Розенберг: Фюрер однажды говорил мне в этой связи и объяснял мне, что в руководстве крупным движением и государством учитываются три фактора. Есть, например, люди, которые по своей природе чувствуют, что они должны фундаментально заниматься возникающими проблемами через созерцание и затем лекции; затем есть директорат — то есть, он сам — который должен выбирать перспективные способы реализации; и наконец, есть те люди, чья задача путем кропотливой работы воплощать выбранные проблемы на практике в социальной, политической, и экономической сферах.
Так было, что он изначально определил свою задачу, и он доверил мне надзор за подготовкой с намерением ожидания от меня конструктивного отношения, по причине моего знания движения. Исполнительные и законодательные полномочия находились в руках соответствующих министерств — то есть, министерства образования и министерства пропаганды Рейха — и общее представление партии находилось в руках партийной канцелярии. Партийная канцелярия иногда просила меня определить мою позицию в отношении того или иного вопроса, но не обязательно учитывала мои взгляды.
Тома: Господин Розенберг, вы имели какое-либо влияние на национал-социалистическую школьную политику?
Розенберг: Я не имел какого-либо прямого влияния на школьную политику. Школьная система была делом министерства образования Рейха — действительная организация школ не смешивалась с партийной подготовкой — и организацией университетов, задача министерства касалась этой проблемы.
Тома: Существовали национал-социалистические образовательные учреждения. Вы можете сказать мне какого рода учреждениями они являлись и какой была ваша функция в этой связи?
Розенберг: Так называемые национал-социалистические учреждения являлись специальными органами под руководством и направлением министерства образования и рейхсфюрера СС[1053] Гиммлера[1054], для цели подготовки исключительно дисциплинированного класса; и инспекции этих образовательных учреждений находились в руках приданного к министерству образования специального руководителя СС.
Тома: Господин Розенберг, вы также обвиняетесь в религиозном преследовании, в особенности как оно выражено в вашем «Der Mythus des zwanzigsten Jahrhunderts». Вы признаете, что иногда вы были немного слишком суровым в отношении церкви?
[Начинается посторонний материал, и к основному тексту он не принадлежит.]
(** What [propose] proposes. *)
Lemma propose_Ok c req w sb :
  (propose env c req w).1 = Ok sb →
  checkScope (Scope c) = None ∧ Principal c ≠ "" ∧ Owner sb = Principal c ∧ Template sb = cq_Template req ∧
  State sb = StateProvisioning ∧ Generation sb = 1%Z ∧ stamped c (Labels sb).
Proof.
  unfold propose. set (name := if String.eqb _ "" then _ else _).
  destruct (registry_Get _ _); [|discriminate]. destruct (CheckSettings _ _); [discriminate|].
  destruct (checkScope _) eqn:Hs; [discriminate|].
  unfold mthen. destruct (now env w) as [t w1]. destruct (ext _ w1) as [rnd w2].
  destruct (NewSandbox _ _ _ _ _ _) as [s0|] eqn:Hn; [|discriminate].
  apply NewSandbox_Ok in Hn as (Hp & Hl & Ho & Ht & Hd & Hst & Hg & Hlab).
  pose proof (stamped_scope req c Hl) as Hstamp.
  case_bool_decide as Hsc.
  - intros [= <-]. destruct s0; simpl in *; subst. split_and!; try done.
    intros k Hk. rewrite <- (Hstamp k Hk), Hsc. unfold maps_copy. by rewrite (left_id_L ∅ (∪)).
  - destruct (ValidateLabels _ true); [discriminate|]. intros [= <-]. destruct s0; simpl in *; subst. done.
Qed.

Lemma admit_create_Ok x c sb w rel sb' :
  (admit_create env x c sb w).1 = Ok (rel, sb') →
  CheckSettings (c_settings env) (Settings sb') = None ∧ checkConfig env sb' = None ∧
  ∃ s0, tightened env OpCreate (with_settings sb s0) sb'.
Proof.
  unfold admit_create, mthen. destruct (guardAdmit env x _ w) as [[[r next]|e] w1]; [|discriminate].
  destruct (CheckSettings _ _) eqn:Hc1; [by destruct (release env r w1)|].
  set (sb0 := with_settings sb _) in *.
  destruct (svc_admit env _ w1) as [[sb1|e] w2] eqn:Ha; [|by destruct (release env r w2)].
  destruct (checkConfig env sb1) eqn:Hcfg; [by destruct (release env r w2)|].
  intros [= <- <-].
  assert (Ht : tightened env OpCreate sb0 sb1).
  { match type of Ha with svc_admit _ ?req _ = _ => apply (svc_admit_sound env req w1 sb1) end. by rewrite Ha. }
  split_and!; [|done|by eexists]. unfold tightened in Ht. destruct (c_interceptor env); [|by rewrite Ht].
  by destruct Ht as (_ & _ & _ & _ & ? & _).
Qed.

(** What a create leaves stored. *)
Definition created (c : Caller) (out : Sandbox) (s' : S) : Prop :=
  ∃ s, view s !! ID out = None ∧ view s' = <[ID out := out]> (view s) ∧ (top s < ResourceVersion out)%Z ∧
    ValidID (ID out) = true ∧ State out = StateProvisioning ∧ Generation out = 1%Z ∧
    json_text (Owner out) = json_text (Principal c) ∧ Principal c ≠ "" ∧
    stamped c (Labels out) ∧ scoped (Scope c) (Labels out) = true ∧
    CheckSettings (c_settings env) (Settings out) = None ∧ checkConfig env out = None.

Lemma stamped_scoped c l : checkScope (Scope c) = None → stamped c l → scoped (Scope c) l = true.
Proof.
  intros Hs Hl. apply scoped_spec. intros k v Hk.
  assert (Hne : v ≠ "").
  { unfold checkScope in Hs. apply and_then_None in Hs as [H _].
    pose proof (proj1 (first_error_map_None (λ '(k, v), fail_if (negb (HasPrefix k ReservedPrefix) || negb (str_nonempty v)) _) _) H k v Hk) as H1.
    cbn beta iota in H1. apply fail_if_None in H1. bool_to_prop. intros ->. done. }
  split; [done|]. specialize (Hl k ltac:(by eapply checkScope_reserved)). unfold map_get in Hl. rewrite Hk in Hl. simpl in Hl.
  destruct (l !! k); simpl in Hl; congruence.
Qed.

Lemma write_created c sb sb' w out w' id :
  on (has_room (B + 1)) w →
  checkScope (Scope c) = None → Principal c ≠ "" → Owner sb = Principal c → State sb = StateProvisioning →
  Generation sb = 1%Z → stamped c (Labels sb) →
  CheckSettings (c_settings env) (Settings sb') = None → checkConfig env sb' = None →
  (∃ s0, tightened env OpCreate (with_settings sb s0) sb') →
  writes env "Create" id (st_Create sb') w = (Ok out, w') → created c out (store_of w').
Proof.
  intros [Hok Hroom] Hsc Hp Ho Hst Hg Hl Hset Hcfg [s0 Ht] Hrun.
  destruct (writes_run env B Hothers "Create" id (st_Create sb') w) as (s & n & Hn & Hs & Hr & Hw).
  rewrite Hrun in Hr, Hw. simpl in Hr, Hw.
  destruct (steps_ok n _ _ Hok ltac:(lia) Hs) as [Hok1 [_ Ht1]].
  pose proof (Create_spec s sb' Hok1 ltac:(lia)) as Hc. rewrite <- Hr in Hc.
  destruct Hc as (Hnone & Hvid & Hvst & Htop & Hout & Hview).
  assert (Hf : ID out = ID sb' ∧ State out = State sb' ∧ Generation out = Generation sb' ∧ Owner out = Owner sb' ∧
            Labels out = Labels sb' ∧ Settings out = Settings sb' ∧ checkConfig env out = checkConfig env sb')
    by (rewrite Hout; by destruct sb').
  destruct Hf as (Hf1 & Hf2 & Hf3 & Hf4 & Hf5 & Hf6 & Hf7).
  assert (Hj : State sb' = StateProvisioning ∧ Generation sb' = 1%Z ∧ json_text (Owner sb') = json_text (Principal c) ∧
               stamped c (Labels sb')).
  { unfold tightened in Ht. destruct (c_interceptor env).
    - destruct Ht as (Hj & _ & Hlab & _). unfold json_rest in Hj.
      injection Hj as _ Hg' _ _ _ _ Hs' _ Ho' _ _ _ _ _.
      assert (He : State (with_settings sb s0) = StateProvisioning ∧ Generation (with_settings sb s0) = 1%Z ∧
                   Owner (with_settings sb s0) = Principal c ∧ Labels (with_settings sb s0) = Labels sb) by (by destruct sb).
      destruct He as (He1 & He2 & He3 & He4). rewrite He1, He2, He3, He4 in *. split_and!; [|done|done|].
      + symmetry. by apply state_text_inj.
      + intros k Hk. rewrite (Hlab k Hk). by apply Hl.
    - rewrite Ht. destruct sb; simpl in *; subst. done. }
  destruct Hj as (Hj1 & Hj2 & Hj3 & Hj4).
  exists s. rewrite Hf1, Hf2, Hf3, Hf4, Hf5, Hf6, Hf7, Hw. split_and!; try done. by apply stamped_scoped.
Qed.
Lemma on_store_triple {A} k (m : M S A) :
  (∀ s, store_step s (m s).2) → triple (on (has_room (B + (1 + k)))) (on_store env m) (λ _, on (has_room k)).
Proof.
  intros Hm w [Hok Hroom]. destruct (on_store_run env B Hothers m w) as (s & n & Hn & Hs & _ & Hw).
  destruct (steps_ok n _ _ Hok ltac:(lia) Hs) as [Hok1 [_ Ht]]. unfold on. rewrite Hw.
  split; [eapply step_ok; [done|lia|apply Hm]|].
  pose proof (step_top s _ Hok1 ltac:(lia) (Hm s)). lia.
Qed.

Lemma applyTemplate_triple k req :
  triple (on (has_room (B + (1 + k)))) (applyTemplate env req) (λ _, on (has_room k)).
Proof.
  assert (Hless : ∀ w : W, on (has_room (B + (1 + k))) w → on (has_room k) w) by (intros w [? ?]; split; [done|lia]).
  unfold applyTemplate. destruct (st_templates (S:=S)) as [ts|] eqn:Hts; [|by apply triple_ret].
  destruct (negb _); [by apply triple_ret|].
  eapply triple_bind; [apply on_store_triple; intros s; by eapply by_template_Get|]. intros r. by apply triple_ret.
Qed.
Розенберг: Конечно, я допускаю, что касается исторически обоснованных символов веры, я провозглашал жесткие личные суждения. Я подчеркиваю, в этой связи, что во введении к своей книге то, что я описывал её как работу, связанную с личными вопросами; во-вторых, что эта книга не была направлена против религиозных элементов общества, как это показано в цитате на странице 125 документальной книги, части I; и в-третьих, что я отвергал политику ухода из церкви, как можно увидеть в документальной книге, части I, странице 122, и также отвергал политическое воздействие государства на чисто религиозные воззрения, что также четко выражено в этой книге. Я далее отвергал многие предложения перевести мою книгу на иностранные языки. Только однажды мне был представлен японский перевод, хотя я не вспоминаю, чтобы давал своё одобрение на перевод.
Тома: Господин Розенберг, вы не были подготовлены в теологических вопросах. Вы не казалось, что в некоторых суждениях по теологическим вопросам вы ошибаетесь?
Розенберг: Я естественно никогда не предполагал, что в этой книге, которая касалась многих проблем, не содержится ошибок. Я был, в состоянии, благодаря получению критики, и я вносил определенные исправления; но некоторые нападки я не считал оправданными, и я думал, что позднее я точно пересмотрю работу — которая конечно также содержала политические комментарии.
Тома: Когда-либо вы использовали государственную полицию против ваших противников в теологии и науке?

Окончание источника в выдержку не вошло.